Die Sammlung braucht aber auch ein Anwalt, der Schmerzensgeld, Haushaltsführungsschaden oder Verdienestentgang geltend machen soll....

02
Das ist vor allem bei den Geschädigten hilfreich, die es nicht (z.B. beruflich) gewohnt sind, anderen etwas zu erklären.

03
Rentenberater sind spezialisierte Fachleute, die sich in aller guter Regel rund um die Rente besser auskennen als Anwälte, auch bei Fragen rund um den Schwerbehindertenausweis. Aber bei der
gegnerischen KFZ-Versicherung, da nutzen sie wenig. Weil das nicht mehr der Fachbereich ist, für den sie zugelassen sind.

04
Es fehlt Monat für Monat etwas Geld. Gibt es einen Grund, weshalb das noch nicht eingefordert ist?

05
Ich verstehe, dass ihr langsam Sorgen bekommt, was los ist, wenn das Krankengeld erschöpft ist.
Daher wird man jetzt allmählich Vorsorge tragen müssen.

Besteht eine Rechtsschutzversicherung, die einspringt für Porzesskosten?


ISLÄNDER
Hallo,

05 es besteht eine Rechtschutzversicherung.

04 Anwalt meint da müsse man warten wie es bei meinem Mann weitergeht und es wurde ja das Motorrad bezahlt bisher.

Alles andere ist klar.

Vg Tine
 
Hallo Tine,

ich interpretiere erstmal "berufsunfähig" auf seinen Beruf als KFZ-Mechatroniker!

Dies heißt aber noch nicht "arbeitsunfähig"! Dein Mann könnte doch kaufmännisch "aufsatteln" und im Autohaus z.
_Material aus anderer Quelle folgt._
Lemma value_is_add_ne w p t msg q x :
  q <> p -> value_is w q x -> value_is (add_message w p t msg) q x.
Proof.
  intros Hq (t' & msg' & [Ht' Hmax] & Hx). exists t', msg'. split; [|done]. split.
  - by rewrite lookup_add_message, decide_False by tauto.
  - intros t2. rewrite lookup_add_message, decide_False by tauto. apply Hmax.
Qed.

Lemma holds_add w s f t msg v :
  holds w s v -> (forall t', is_Some (w_messages w (FieldPoint s f) !! t') -> (t' <= t)%nat) ->
  holds (add_message w (FieldPoint s f) t msg) s (put_field v f (m_value msg)).
Proof.
  intros [Hv Hb] Hmax. split; [|by destruct f]. intros f'. destruct (decide (f' = f)) as [->|Hf].
  - replace (get_field (put_field v f (m_value msg)) f) with (m_value msg) by by destruct f.
    exists t, msg. split; [by apply newest_add|done].
  - replace (get_field (put_field v f (m_value msg)) f') with (get_field v f') by by destruct f, f'.
    apply value_is_add_ne; [congruence|apply Hv].
Qed.

Lemma fresh_add w s f t msg V :
  fresh w s V -> (t <= V (FieldPoint s f))%nat -> fresh (add_message w (FieldPoint s f) t msg) s V.
Proof.
  intros [Hf Ho] Ht. split; [|done]. intros f' t'. rewrite lookup_add_message.
  case_decide as Heq; [destruct Heq as [[= ->] ->]; done|apply Hf].
Qed.

Lemma spent_add_other w s f t msg : f <> State -> spent w s -> spent (add_message w (FieldPoint s f) t msg) s.
Proof.
  intros Hf Hs t1 msg1 t2. rewrite !lookup_add_message.
  rewrite !decide_False by (intros [[= <-] _]; done). apply Hs.
Qed.

(** A message of a claimed slot, or one after which nothing was offered. *)
Lemma spent_add_state w s t msg :
  spent w s -> (forall t', is_Some (w_messages w (FieldPoint s State) !! t') -> (t' < t)%nat) ->
  (forall t' msg', newest w (FieldPoint s State) t' msg' ->
     m_value msg' = FREE \/ m_value msg' = READY -> t = Datatypes.S t') ->
  (exists t' msg', newest w (FieldPoint s State) t' msg') ->
  spent (add_message w (FieldPoint s State) t msg) s.
Proof.
  intros Hs Hlt Hnew (tm & mm & Hm) t1 msg1 t2. rewrite !lookup_add_message.
  case_decide as H1; [destruct H1 as [_ ->]; intros [= ->]|intros Hmsg1];
    intros Hoffer; (case_decide as H2; [destruct H2 as [_ ->]; intros _|intros Ht2]); intros Hlt12.
  - lia.
  - specialize (Hlt t2 Ht2). lia.
  - destruct (decide (t1 = tm)) as [->|Hne].
    + assert (msg1 = mm) as -> by (destruct Hm; congruence). rewrite (Hnew tm mm Hm Hoffer).
      by rewrite decide_True.
    + case_decide; [done|]. eapply (Hs t1 msg1 tm); [done..|destruct Hm; eauto|].
      destruct Hm as [_ Hmax]. specialize (Hmax t1 ltac:(eauto)). lia.
  - case_decide; [done|]. by eapply Hs.
Qed.

(** *** One step *)

Definition is_offer (x : Z) : Prop := x = FREE \/ x = READY.
Definition is_claim (x : Z) : Prop := x = CLIENT \/ x = PRODUCER.
Lemma offer_not_claim x : is_offer x -> is_claim x -> False.
Proof. by intros [->| ->] [H|H]. Qed.

(** What a step does to one slot and to its ownership. *)
Inductive slot_move (s : slot) (w w' : weak) (V' : view) : option Slot -> option Slot -> Prop :=
  | slot_idle : same_slot w w' s -> slot_move s w w' V' None None
  | slot_claimed v v' :
      slot_state w s v -> is_offer (s_state v) -> is_claim (s_state v') ->
      slot_state w' s v' -> fresh w' s V' -> slot_move s w w' V' None (Some v')
  | slot_kept v v' :
      s_state v' = s_state v -> slot_state w' s v' -> fresh w' s V' ->
      slot_move s w w' V' (Some v) (Some v')
  | slot_released v v' :
      s_state v' = FREE \/ s_state v' = READY /\ publishable s v' -> slot_state w' s v' ->
      offered w' s -> slot_move s w w' V' (Some v) None.

(** What a task relies on: its slots are as it knows them and it is behind
    nothing in them; what is offered is well formed and passes everything on. *)
Definition slot_view (o : owned) (V : view) (w : weak) : Prop :=
  forall s, exists v, slot_state w s v
    /\ match owns o s with
       | Some v' => v' = v /\ fresh w s V /\ is_claim (s_state v)
       | None => (s_state v = READY -> publishable s v) /\ (is_offer (s_state v) -> offered w s)
       end.

Definition claims {A} (p : prog A) (s : slot) : Prop :=
  exists current new success failure k, p = CompareExchange s current new success failure k.

Lemma owns_with_owned_if o s v s' :
  owns (with_owned o s v) s' = if decide (s' = s) then v else owns o s'.
Proof. by destruct s, s'. Qed.

Definition moves (o : owned) (w : weak) (o' : owned) (w' : weak) (V' : view) : Prop :=
  forall s, slot_move s w w' V' (owns o s) (owns o' s).

(** A slot that a step leaves alone. *)
Lemma slot_move_same o V w w' V' s :
  slot_view o V w -> view_le V V' -> same_slot w w' s -> slot_move s w w' V' (owns o s) (owns o s).
Proof.
  intros Hview HV Hsame. destruct (Hview s) as (v & Hstate & Hs).
  destruct (owns o s) as [v'|]; [|by constructor]. destruct Hs as (-> & Hfresh & _).
  eapply slot_kept; [done|by eapply slot_state_same|].
  by eapply fresh_same, fresh_mono.
Qed.

Lemma moves_same o V w w' V' :
  slot_view o V w -> view_le V V' -> (forall s, same_slot w w' s) -> moves o w o w' V'.
Proof. intros Hview HV Hsame s. by eapply slot_move_same. Qed.
(* ===== verification/MemoryTests.v ===== *)
(** * MemoryTests: the tests of memory.rs, on a fake bus *)

From S2P Require Import Prelude Bus Memory TestSupport.

(** ** The fake bus

    Status registers and reads answer from queues, other reads from a table of
    registers; every access is recorded.  The delay that the test lends to a
    call is part of the same state, as the operations take both. *)

Record TestBus : Type := mkTestBus {
  status_1 : list Z;
  status_2 : list Z;
  status_writes : list (Z * Z);
  read_responses : list (list Z);
  register_values : list (Z * Z);
  reads : list (Z * Z);
  writes : list (Z * list Z);
  delays : Z }.

Definition TestBus_default : TestBus := mkTestBus [] [] [] [] [] [] [] 0.

(** [queue.pop_front().unwrap_or(0)] *)
Definition TestBus_read_status (opcode : Z) : M TestBus unit Z := fun b =>
  if opcode =? OPCODE_READ_STATUS_1
  then (Ok (default 0 (head (status_1 b))),
        mkTestBus (tail (status_1 b)) (status_2 b) (status_writes b) (read_responses b)
          (register_values b) (reads b) (writes b) (delays b))
  else (Ok (default 0 (head (status_2 b))),
        mkTestBus (status_1 b) (tail (status_2 b)) (status_writes b) (read_responses b)
          (register_values b) (reads b) (writes b) (delays b)).

Definition TestBus_write_status (opcode value : Z) : M TestBus unit unit :=
  modify (fun b => mkTestBus (status_1 b) (status_2 b) (status_writes b ++ [(opcode, value)])
    (read_responses b) (register_values b) (reads b) (writes b) (delays b)).

Definition TestBus_read (address : Z) : M (TestBus * list Z) unit unit := fun '(b, data) =>
  let read_logged responses := mkTestBus (status_1 b) (status_2 b) (status_writes b) responses
    (register_values b) (reads b ++ [(address, len data)]) (writes b) (delays b) in
  match read_responses b with
  | response :: rest =>
      if len response =? len data then (Ok tt, (read_logged rest, response))
      else (Panic, (read_logged rest, data))
  | [] =>
      let value :=
        default 0 (snd <$> find (fun cv => cv.1 =? address) (register_values b)) in
      match slice (to_le 4 value) 0 (len data) with
      | Some bytes => (Ok tt, (read_logged [], bytes))
      | None => (Panic, (read_logged [], data))
      end
  end.

Definition TestBus_write (address : Z) (data : list Z) : M TestBus unit unit :=
  modify (fun b => mkTestBus (status_1 b) (status_2 b) (status_writes b) (read_responses b)
    (register_values b) (reads b) (writes b ++ [(address, data)]) (delays b)).

(** [CountingDelay::delay_ns]: a delay of a few milliseconds is one call of it. *)
Definition CountingDelay_delay (b : TestBus) : TestBus :=
  mkTestBus (status_1 b) (status_2 b) (status_writes b) (read_responses b)
    (register_values b) (reads b) (writes b) (delays b + 1).

#[export] Instance TestBus_bus : BusOps TestBus unit := {
  bus_read_status := TestBus_read_status;
  bus_write_status := TestBus_write_status;
  bus_read := TestBus_read;
  bus_write := TestBus_write }.
#[export] Instance CountingDelay : DelayOps TestBus := { delay_ms _ := CountingDelay_delay }.

Definition with_status (status_1 status_2 : list Z) : TestBus :=
  mkTestBus status_1 status_2 [] [] [] [] [] 0.
Definition with_reads (responses : list (list Z)) : TestBus :=
  mkTestBus [] [] [] responses [] [] [] 0.
Definition with_registers (values : list (Z * Z)) : TestBus :=
  mkTestBus [] [] [] [] values [] [] 0.

(** ** The tests *)

Definition bus_chunks_match_the_pinned_nordic_loader : Prop :=
  MAX_BUS_CHUNK = 4096 /\ Z.land MAX_BUS_CHUNK 3 = 0.

Definition maps_all_public_regions : Prop :=
  all_of
    [(RPU_ADDR_SBUS_START, RPU_ADDR_SBUS_END, HOST_SBUS_BASE);
     (RPU_ADDR_PBUS_START, RPU_ADDR_PBUS_END, HOST_PBUS_BASE);
     (RPU_ADDR_GRAM_START, RPU_ADDR_GRAM_END, HOST_GRAM_BASE);
     (RPU_ADDR_PKTRAM_START, RPU_ADDR_PKTRAM_END, HOST_PKTRAM_BASE)]
    (fun '(start, end_, base) =>
       host_offset Processor.Lmac start = Ok (base + Z.land start RPU_ADDR_MASK_OFFSET) /\
       host_offset Processor.Umac end_ = Ok (base + Z.land end_ RPU_ADDR_MASK_OFFSET)) /\
  all_of
    [(Processor.Lmac, RPU_ADDR_LMAC_ROM_START, RPU_ADDR_LMAC_ROM_END, HOST_LMAC_DIRECT_BASE);
     (Processor.Lmac, RPU_ADDR_LMAC_RET_START, RPU_ADDR_LMAC_RET_END, HOST_LMAC_DIRECT_BASE);
     (Processor.Lmac, RPU_ADDR_LMAC_SCRATCH_START, RPU_ADDR_LMAC_SCRATCH_END,
      HOST_LMAC_DIRECT_BASE);
     (Processor.Umac, RPU_ADDR_UMAC_ROM_START, RPU_ADDR_UMAC_ROM_END, HOST_UMAC_DIRECT_BASE);
     (Processor.Umac, RPU_ADDR_UMAC_RET_START, RPU_ADDR_UMAC_RET_END, HOST_UMAC_DIRECT_BASE);
     (Processor.Umac, RPU_ADDR_UMAC_SCRATCH_START, RPU_ADDR_UMAC_SCRATCH_END,
      HOST_UMAC_DIRECT_BASE)]
    (fun '(processor, start, end_, base) =>
       host_offset processor start = Ok (base + Z.land start RPU_ADDR_MASK_OFFSET) /\
       host_offset processor end_ = Ok (base + Z.land end_ RPU_ADDR_MASK_OFFSET)).

Definition processor_local_ranges_do_not_alias : Prop :=
  is_err (host_offset Processor.Lmac 0x80100000) = true /\
  is_err (host_offset Processor.Umac 0x80070000) = true /\
  host_offset Processor.Lmac 0 = Err (AddressError.Unsupported 0) /\
  Processor.control_register Processor.Lmac = RPU_REG_MIPS_MCU_CONTROL /\
  Processor.control_register Processor.Umac = RPU_REG_MIPS_MCU2_CONTROL /\
  Processor.wait_register Processor.Lmac = RPU_REG_MIPS_MCU_WAIT_STATUS /\
  Processor.wait_register Processor.Umac = RPU_REG_MIPS_MCU2_WAIT_STATUS /\
  Processor.indirect_control_register Processor.Lmac = RPU_REG_MIPS_MCU_SYS_CORE_MEM_CTRL /\
  Processor.indirect_control_register Processor.Umac = RPU_REG_MIPS_MCU2_SYS_CORE_MEM_CTRL /\
  Processor.indirect_data_register Processor.Lmac = RPU_REG_MIPS_MCU_SYS_CORE_MEM_WDATA /\
  Processor.indirect_data_register Processor.Umac = RPU_REG_MIPS_MCU2_SYS_CORE_MEM_WDATA.

Definition wake_and_firmware_ready_poll_exact_status_bits : Prop :=
  (run r, rpu := wake 3 on with_status [0; RPU_AWAKE; RPU_READY] [0; RPU_WAKE_REQUEST] in
   is_ok r = true /\
   delays rpu = 2 /\
   run r, rpu := firmware_ready on rpu in
   r = Ok true /\
   status_writes rpu = [(OPCODE_WRITE_STATUS_2, RPU_WAKE_REQUEST)]) /\
  (run r, rpu := wake 2 on TestBus_default in
   r = Err RpuError.Timeout /\ delays rpu = 2) /\
  (run r, rpu := wake 2 on with_status [] [RPU_WAKE_REQUEST] in
   r = Err RpuError.Timeout /\ delays rpu = 2).

Definition reads_and_writes_chunked_words_and_zero_padded_tails : Prop :=
  let first := counting MAX_BUS_CHUNK in
  let second := [0x10; 0x20; 0x30; 0x40] in
  let bus := with_reads [first; second; [0xaa; 0xbb; 0xcc; 0xdd]] in
  let output := zeros (MAX_BUS_CHUNK + 7) in
  run r, end_ := read Processor.Lmac RPU_ADDR_LMAC_RET_START on (bus, output) in
  let '(rpu, output) := end_ in
  is_ok r = true /\
  slice output 0 MAX_BUS_CHUNK = Some first /\
  slice output MAX_BUS_CHUNK (MAX_BUS_CHUNK + 4) = Some second /\
  slice output (MAX_BUS_CHUNK + 4) (len output) = Some [0xaa; 0xbb; 0xcc] /\
  let expected_base :=
    HOST_LMAC_DIRECT_BASE + Z.land RPU_ADDR_LMAC_RET_START RPU_ADDR_MASK_OFFSET in
  reads rpu =
    [(expected_base, MAX_BUS_CHUNK); (expected_base + MAX_BUS_CHUNK, 4);
     (expected_base + MAX_BUS_CHUNK + 4, 4)] /\
  let input := first ++ [1; 2; 3; 4; 0x11; 0x22; 0x33] in
  run r, rpu := write Processor.Lmac RPU_ADDR_LMAC_RET_START input on rpu in
  is_ok r = true /\
  len (writes rpu) = 3 /\
  (let! chunk := slice input 0 MAX_BUS_CHUNK in
   nthZ (writes rpu) 0 = Some (expected_base, chunk)) /\
  nthZ (writes rpu) 1 = Some (expected_base + MAX_BUS_CHUNK, [1; 2; 3; 4]) /\
  nthZ (writes rpu) 2 = Some (expected_base + MAX_BUS_CHUNK + 4, [0x11; 0x22; 0x33; 0]).

Definition memory_access_rejects_alignment_and_region_crossings : Prop :=
  let rpu := TestBus_default in
  run r, end_ := read Processor.Lmac (RPU_ADDR_LMAC_RET_START + 1) on (rpu, zeros 4) in
  let '(rpu, _) := end_ in
  r = Err RpuError.Unaligned /\
  run r, rpu := write Processor.Lmac (RPU_ADDR_LMAC_RET_END - 3) (zeros 8) on rpu in
  match r with Err (RpuError.Address (AddressError.Unsupported _)) => True | _ => False end /\
  run r, end_ := read Processor.Lmac 0 on (rpu, []) in
  let '(rpu, _) := end_ in
  r = Err (RpuError.Address (AddressError.Unsupported 0)) /\
  run r, end_ := read Processor.Lmac RPU_ADDR_LMAC_RET_START on (rpu, []) in
  let '(rpu, _) := end_ in
  is_ok r = true /\
  run r, rpu := write Processor.Lmac RPU_ADDR_LMAC_RET_START [] on rpu in
  is_ok r = true /\
  align4 0 = Some 0 /\
  align4 1 = Some 4 /\
  align4 4 = Some 4 /\
  align4 USIZE_MAX = None /\
  @checked_range unit Processor.Lmac RPU_ADDR_LMAC_RET_START USIZE_MAX
    = Err (RpuError.Address AddressError.Range) /\
  let discontinuous_start := RPU_ADDR_SBUS_END - 3 in
  let discontinuous_len := RPU_ADDR_PBUS_START - discontinuous_start + 1 in
  @checked_range unit Processor.Lmac discontinuous_start discontinuous_len
    = Err (RpuError.Address AddressError.Range).

Definition word_register_and_indirect_accesses_are_exact : Prop :=
  let rpu := with_reads [to_le 4 0x12345678] in
  run r, rpu := read_u32 Processor.Lmac RPU_ADDR_LMAC_RET_START on rpu in
  r = Ok 0x12345678 /\
  run r, rpu := write_u32 Processor.Lmac RPU_ADDR_LMAC_RET_START 0xaabbccdd on rpu in
  is_ok r = true /\
  run r, rpu := enable_clocks on rpu in
  is_ok r = true /\
  run r, rpu := write_indirect Processor.Lmac (Z.lor RPU_MCU_CORE_INDIRECT_BASE 4)
                  [1; 0; 0; 0; 2; 0; 0; 0] on rpu in
  is_ok r = true /\
  contains (writes rpu)
    (HOST_LMAC_DIRECT_BASE + Z.land RPU_ADDR_LMAC_RET_START RPU_ADDR_MASK_OFFSET,
     to_le 4 0xaabbccdd) = true /\
  contains (writes rpu)
    (HOST_PBUS_BASE + Z.land RPU_REG_CLOCK_ENABLE RPU_ADDR_MASK_OFFSET,
     to_le 4 RPU_CLOCK_ENABLE) = true /\
  contains (writes rpu)
    (HOST_SBUS_BASE + Z.land RPU_REG_MIPS_MCU_SYS_CORE_MEM_CTRL RPU_ADDR_MASK_OFFSET,
     to_le 4 1) = true /\
  let data_port :=
    HOST_SBUS_BASE + Z.land RPU_REG_MIPS_MCU_SYS_CORE_MEM_WDATA RPU_ADDR_MASK_OFFSET in
  contains (writes rpu) (data_port, to_le 4 1) = true /\
  contains (writes rpu) (data_port, to_le 4 2) = true /\
  all_of
    [(0x80000000, zeros 4); (Z.lor RPU_MCU_CORE_INDIRECT_BASE 1, zeros 4);
     (RPU_MCU_CORE_INDIRECT_BASE, zeros 3)]
    (fun '(address, data) =>
       run r, _ := write_indirect Processor.Lmac address data on TestBus_default in
       r = Err RpuError.Unaligned).

Definition processor_reset_and_register_poll_are_bounded : Prop :=
  let? control := host_offset Processor.Lmac RPU_REG_MIPS_MCU_CONTROL in
  let? wait := host_offset Processor.Lmac RPU_REG_MIPS_MCU_WAIT_STATUS in
  (run r, rpu := reset_processor Processor.Lmac on with_registers [(control, 0); (wait, 1)] in
   is_ok r = true /\ delays rpu = 0) /\
  run r, rpu := poll_register RPU_REG_MIPS_MCU_CONTROL 1 0 2 7 on with_registers [(control, 5)] in
  r = Err (RpuError.PollTimeout RPU_REG_MIPS_MCU_CONTROL 1 0 5) /\
  delays rpu = 2.

(** ** The tests hold *)

Lemma bus_chunks_match_the_pinned_nordic_loader_passes : bus_chunks_match_the_pinned_nordic_loader.
Proof. passes. Qed.
Lemma maps_all_public_regions_passes : maps_all_public_regions.
Proof. passes. Qed.
Lemma processor_local_ranges_do_not_alias_passes : processor_local_ranges_do_not_alias.
Proof. passes. Qed.
Lemma wake_and_firmware_ready_poll_exact_status_bits_passes : wake_and_firmware_ready_poll_exact_status_bits.
Proof. passes. Qed.
Lemma reads_and_writes_chunked_words_and_zero_padded_tails_passes : reads_and_writes_chunked_words_and_zero_padded_tails.
Proof. passes. Qed.
Lemma memory_access_rejects_alignment_and_region_crossings_passes : memory_access_rejects_alignment_and_region_crossings.
Proof. passes. Qed.
Lemma word_register_and_indirect_accesses_are_exact_passes : word_register_and_indirect_accesses_are_exact.
Proof. passes. Qed.
Lemma processor_reset_and_register_poll_are_bounded_passes : processor_reset_and_register_poll_are_bounded.
Proof. passes. Qed.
B. den Kundenservice, das Ersatzteilmanagement -> Lagerlogistik übernehmen???!!!!

"Schrauben" geht körperlich nicht mehr - aber "Büro" scheint doch wohl zu gehen! Also Antrag auf Aus-/ Fortbildung stellen!!!

Oder habt ihr eine BU-Versicherung abgeschlossen, welche einspringt?

Viele Grüße,

Kasandra
 
Grüß Dich, Tine 1972,

Ich stimme Kassandra weitgehend zu. Mit einem "Antrag auf Leistungen zur Teilhabe am Arbeitsleben" (so heißt das Ding) kann man immerhin ein Beweiselement schaffen, dass man arbeiten will.

01
Besprecht aber mit dem Arbeitsamt, ob das jetzt schon - vor den OPs der Platten- und Materialentfernungen! das bereits jetzt beginnen soll. Testungen (auf Begabungen) könnte man immerhin jetzt schon machen.

02
Es tut mir leid, aber: Die Bewältigung solcher Unfallfolgen ist mit Bürokratie verbunden. Dem kann man nicht ausweichen. Also:

Wenn Dein Mann beim Arbeitsamt ist: Er soll sich schriftlich besätigen lassen, dass er dort war, um zu besprechen, wie es beruflich weitergehen könnte. Und, wenigstens in Stichworten: Was wurde ihm gesagt? Welches Ergebnis? Und das soll das Arbeitsamt bitte abstempeln. Wenn man dort nicht will, bittet man um das Beratungsprotokoll. Auf dieses Protokoll hast Du Anspruch. Was machst Du, wenn Du trotzdem abgewimmelt wirst?

(a)
So schnell lassen wir uns nicht abwimmeln.

(b)
Frage:

(ba)
"Wie, bitte, wollen Sie hinterher belegen können, dass Sie mich rechtssicher und richtig beraten haben, was Sie nach §§ 13 bis 15 SGB 1 aber tun müssen, wenn es kein Beratungsprotokoll gibt??"

(bb)
"Wo ist die Dienstordnung oder Geschäftsordnung veröffentlicht, in der steht, wie der Dienstbetreib hier im Hause durchzuführen ist? Wie heißt das Ding genau?"
(Die Antwort schreibst Du aber auf!)

(c)
Und dann meldest Du Dich hier, dann werden wir schon Wege finden, wie wir das machen. Keine Sorge. Ich bin ein alter Bürohengst.